Angiotensin II type 1 (AT1) receptor blockade attenuates myocardial fibrosis after myocardial infarction (MI). However, whether inhibition of fibrosis by AT1 receptor blockade influences myocardial stiffness and contractility is unknown. We measured left ventricular (LV) hemodynamics, papillary muscle function, and myocardial stiffness and fibrosis in rats randomized to losartan or placebo 1 day after MI and treated subsequently for 8 wk. Losartan decreased LV and right ventricular weights as well as mean aortic and LV systolic pressures in sham and MI rats. LV end-diastolic pressure increased after MI and was decreased with losartan. Maximal developed tension and peak rate of tension rise and decline were decreased in MI vs. sham rats. Interstitial fibrosis developed after MI and was prevented in losartan-treated MI rats. The development of abnormal myocardial stiffness after MI was prevented by losartan. After MI, AT1 receptor blockade prevents an abnormal increase in myocardial collagen content. This effect was associated with a normalization of passive myocardial stiffness.
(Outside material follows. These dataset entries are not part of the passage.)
(* ===== verification/EngineThreads.v ===== *)
(** * One engine, many threads (engine/src/engine.rs)

    [StandardEngine] takes [&self] everywhere: its calls run side by side on
    the tree, the atomic size and the statistics behind their lock.  A call is
    a sequence of phases, each an access to one of the three; a schedule
    interleaves the phases of any number of calls.  (A thread that makes
    several calls is several entries that the schedule runs in turn.) *)

From S2P Require Import Prelude Addr Lpm DashMap Node Heap RouteTree Trie Concurrent Readers SafeThreads Patricia PatriciaThreads PatriciaSafe Engine.

Local Open Scope Z_scope.

Section threads.
Context `{IpNetworkCrate} `{DashMapCrate}.

Record engine_mem := mkMem { em_heap : Heap; em_size : Z; em_stats : EngineStats }.

Inductive engine_call :=
  | CallInsert (prefix : IpNetwork) (metadata : Metadata)
  | CallLookup (ip : IpAddr)
  | CallRemove (prefix : IpNetwork)
  | CallContains (prefix : IpNetwork)
  | CallClear
  | CallStats.

(** What a call has returned; for an insert, what the tree has told it. *)
Inductive engine_return :=
  | Inserted (r : Result bool string)
  | Looked (r : option Metadata)
  | Removed (r : option Metadata)
  | Contained (r : bool)
  | Cleared
  | Stats (s : EngineStats).

(** Where a call is: in the tree, before an access to the size, before the
    section under the lock, or back. *)
Inductive phase :=
  | PhInsert (p : prog (Result bool string))
  | PhAdd
  | PhInserted (is_new : bool)
  | PhLookup (p : prog (option Metadata))
  | PhLooked (r : option Metadata)
  | PhRemove (p : prog (option Metadata))
  | PhSub (removed : Metadata)
  | PhRemoved (removed : Metadata)
  | PhContains (p : prog bool)
  | PhClear (p : prog unit)
  | PhStore
  | PhCleared
  | PhRead
  | PhLoad (s : EngineStats)
  | PhDone (a : engine_return).

(** One access of the tree; the call goes on when the tree has answered. *)
Definition tree_step {A} (p : prog A) (stay : prog A → phase) (go : A → phase) (g : engine_mem)
    : option (phase * engine_mem) :=
  '(p', h) ← run1 p (em_heap g);
  Some (match p' with PRet a => go a | PStep _ => stay p' end, mkMem h (em_size g) (em_stats g)).

Definition insert_answered (r : Result bool string) : phase :=
  match r with
  | Err e => PhDone (Inserted (Err e))
  | Ok is_new => if (is_new : bool) then PhAdd else PhInserted false
  end.

Definition remove_answered (removed : option Metadata) : phase :=
  match removed with Some md => PhSub md | None => PhDone (Removed None) end.

Definition with_size (s : EngineStats) (n : Z) : EngineStats :=
  mkStats (stat_inserts s) (stat_lookups s) (stat_hits s) (stat_misses s) (stat_removals s) n.

Definition phase_step (ph : phase) (g : engine_mem) : option (phase * engine_mem) :=
  let s := em_stats g in
  match ph with
  | PhInsert p => tree_step p PhInsert insert_answered g
  | PhAdd => Some (PhInserted true, mkMem (em_heap g) (wrap 64 (em_size g + 1)) s)
  | PhInserted new => Some (PhDone (Inserted (Ok new)), mkMem (em_heap g) (em_size g)
      (mkStats (bump (stat_inserts s)) (stat_lookups s) (stat_hits s) (stat_misses s) (stat_removals s) (em_size g)))
  | PhLookup p => tree_step p PhLookup PhLooked g
  | PhLooked r => Some (PhDone (Looked r), mkMem (em_heap g) (em_size g)
      (mkStats (stat_inserts s) (bump (stat_lookups s))
         (if is_some r then bump (stat_hits s) else stat_hits s)
         (if is_some r then stat_misses s else bump (stat_misses s)) (stat_removals s) (stat_size s)))
  | PhRemove p => tree_step p PhRemove remove_answered g
  | PhSub md => Some (PhRemoved md, mkMem (em_heap g) (wrap 64 (em_size g - 1)) s)
  | PhRemoved md => Some (PhDone (Removed (Some md)), mkMem (em_heap g) (em_size g)
      (mkStats (stat_inserts s) (stat_lookups s) (stat_hits s) (stat_misses s) (bump (stat_removals s)) (em_size g)))
  | PhContains p => tree_step p PhContains (λ b, PhDone (Contained b)) g
  | PhClear p => tree_step p PhClear (λ _, PhStore) g
  | PhStore => Some (PhCleared, mkMem (em_heap g) 0 s)
  | PhCleared => Some (PhDone Cleared, mkMem (em_heap g) (em_size g) (with_size s 0))
  | PhRead => Some (PhLoad s, g)
  | PhLoad s => Some (PhDone (Stats (with_size s (em_size g))), g)
  | PhDone _ => Some (ph, g)
  end.

Definition calls_step (s : list phase * engine_mem) (i : nat) : option (list phase * engine_mem) :=
  match s.1 !! i with
  | None => Some s
  | Some ph => '(ph', g) ← phase_step ph s.2; Some (<[i := ph']> s.1, g)
  end.

Fixpoint run_calls (s : list phase * engine_mem) (sched : list nat) : option (list phase * engine_mem) :=
  match sched with
  | [] => Some s
  | i :: sched => s' ← calls_step s i; run_calls s' sched
  end.
End threads.

(** ** Alone, the phases are the engine's methods *)

Section alone.
Context `{IpNetworkCrate} `{DashMapCrate} {T : Type} `{!RouteTree T} `{!RouteTreeLaws T} `{!ThreadedTree T}.
Implicit Types (g : engine_mem) (t : T).

Definition call_start (t : T) (c : engine_call) : phase :=
  match c with
  | CallInsert p md => PhInsert (tt_insert t p md)
  | CallLookup ip => PhLookup (tt_lookup t ip)
  | CallRemove p => PhRemove (tt_remove t p)
  | CallContains p => PhContains (tt_contains t p)
  | CallClear => PhClear (tt_clear t)
  | CallStats => PhRead
  end.

Definition mem_of (e : StandardEngine T) (h : Heap) : engine_mem := mkMem h (se_size e) (se_stats e).

Definition turns_of (n : nat) : list nat := replicate n 0%nat.

Lemma run_calls_app s sched1 sched2 :
  run_calls s (sched1 ++ sched2) = s' ← run_calls s sched1; run_calls s' sched2.
Proof.
  revert s. induction sched1 as [|i sched1 IH]; intros s; [done|]. simpl.
  destruct (calls_step s i); simpl; [apply IH|done].
Qed.

(** The tree's part of a call. *)
Lemma tree_alone {A} (stay : prog A → phase) (go : A → phase) (i : nat) (p : prog A) phs h n st a h' :
  (∀ p g, phase_step (stay p) g = tree_step p stay go g) → ¬ returned p →
  phs !! i = Some (stay p) → alone p h = Some (a, h') →
  ∃ k, run_calls (phs, mkMem h n st) (replicate k i) = Some (<[i := go a]> phs, mkMem h' n st).
Proof.
  intros Hstay. revert phs h. induction p as [a0|m IH] using prog_induction; [by intros ??[]|]. intros phs h _ Hi Ha.
  cbn in Ha. destruct (m h) as [[p' h1]|] eqn:Hm; [|done].
  assert (calls_step (phs, mkMem h n st) i =
    Some (<[i := match p' with PRet a => go a | PStep _ => stay p' end]> phs, mkMem h1 n st)) as Hstep.
  { unfold calls_step. simpl. rewrite Hi, Hstay. unfold tree_step. simpl. by rewrite Hm. }
  destruct p' as [a1|m1].
  - cbn in Ha. injection Ha as -> ->. exists 1%nat. simpl. by rewrite Hstep.
  - destruct (IH _ _ _ Hm (<[i := stay (PStep m1)]> phs) h1) as [k Hk]; [by intros []| |done|].
    { by rewrite list_lookup_insert_eq by (by eapply lookup_lt_Some). }
    exists (S k). simpl. rewrite Hstep. simpl. by rewrite Hk, list_insert_insert_eq.
Qed.

Lemma bind_Some_M {A B} (m : M A) (f : A → M B) h b h' :
  (m ≫= f) h = Some (b, h') → ∃ a h1, m h = Some (a, h1) ∧ f a h1 = Some (b, h').
Proof. unfold mbind, M_bind. destruct (m h) as [[a h1]|]; [|done]. eauto. Qed.

Abbreviation single ph g := ([ph], g).

(** A call that nobody interrupts leaves the engine that the method returns. *)
Lemma insert_alone (e e' : StandardEngine T) p md h r h' :
  standard_insert e p md h = Some ((r, e'), h') →
  ∃ k a, run_calls (single (call_start (se_tree e) (CallInsert p md)) (mem_of e h)) (turns_of k) =
      Some (single (PhDone (Inserted a)) (mem_of e' h')) ∧
    r = match a with Ok _ => Ok tt | Err x => Err x end.
Proof.
  unfold standard_insert. intros (a & h1 & Ha & Hk)%bind_Some_M. rewrite <-tt_insert_alone in Ha.
  destruct (tree_alone PhInsert insert_answered 0 (tt_insert (se_tree e) p md) [call_start (se_tree e) (CallInsert p md)] h
    (se_size e) (se_stats e) a h1) as [k Hrun]; try done; [apply tt_insert_busy|].
  destruct a as [[]|x]; cbn in Hk; injection Hk as <- <- <-.
  - exists (k + 2)%nat, (Ok true). unfold turns_of, mem_of. by rewrite replicate_add, run_calls_app, Hrun.
  - exists (k + 1)%nat, (Ok false). unfold turns_of, mem_of. by rewrite replicate_add, run_calls_app, Hrun.
  - exists k, (Err x). unfold turns_of, mem_of. by rewrite Hrun.
Qed.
Original languageEnglish (US)
Pages (from-to)H873-H880
JournalAmerican Journal of Physiology - Heart and Circulatory Physiology
Volume276
Issue number3 45-3
DOIs
StatePublished - Mar 1999

Keywords

  • Angiotensin II
  • Fibrosis
  • Heart failure
  • Stress-strain

ASJC Scopus subject areas

  • Physiology
  • Cardiology and Cardiovascular Medicine
  • Physiology (medical)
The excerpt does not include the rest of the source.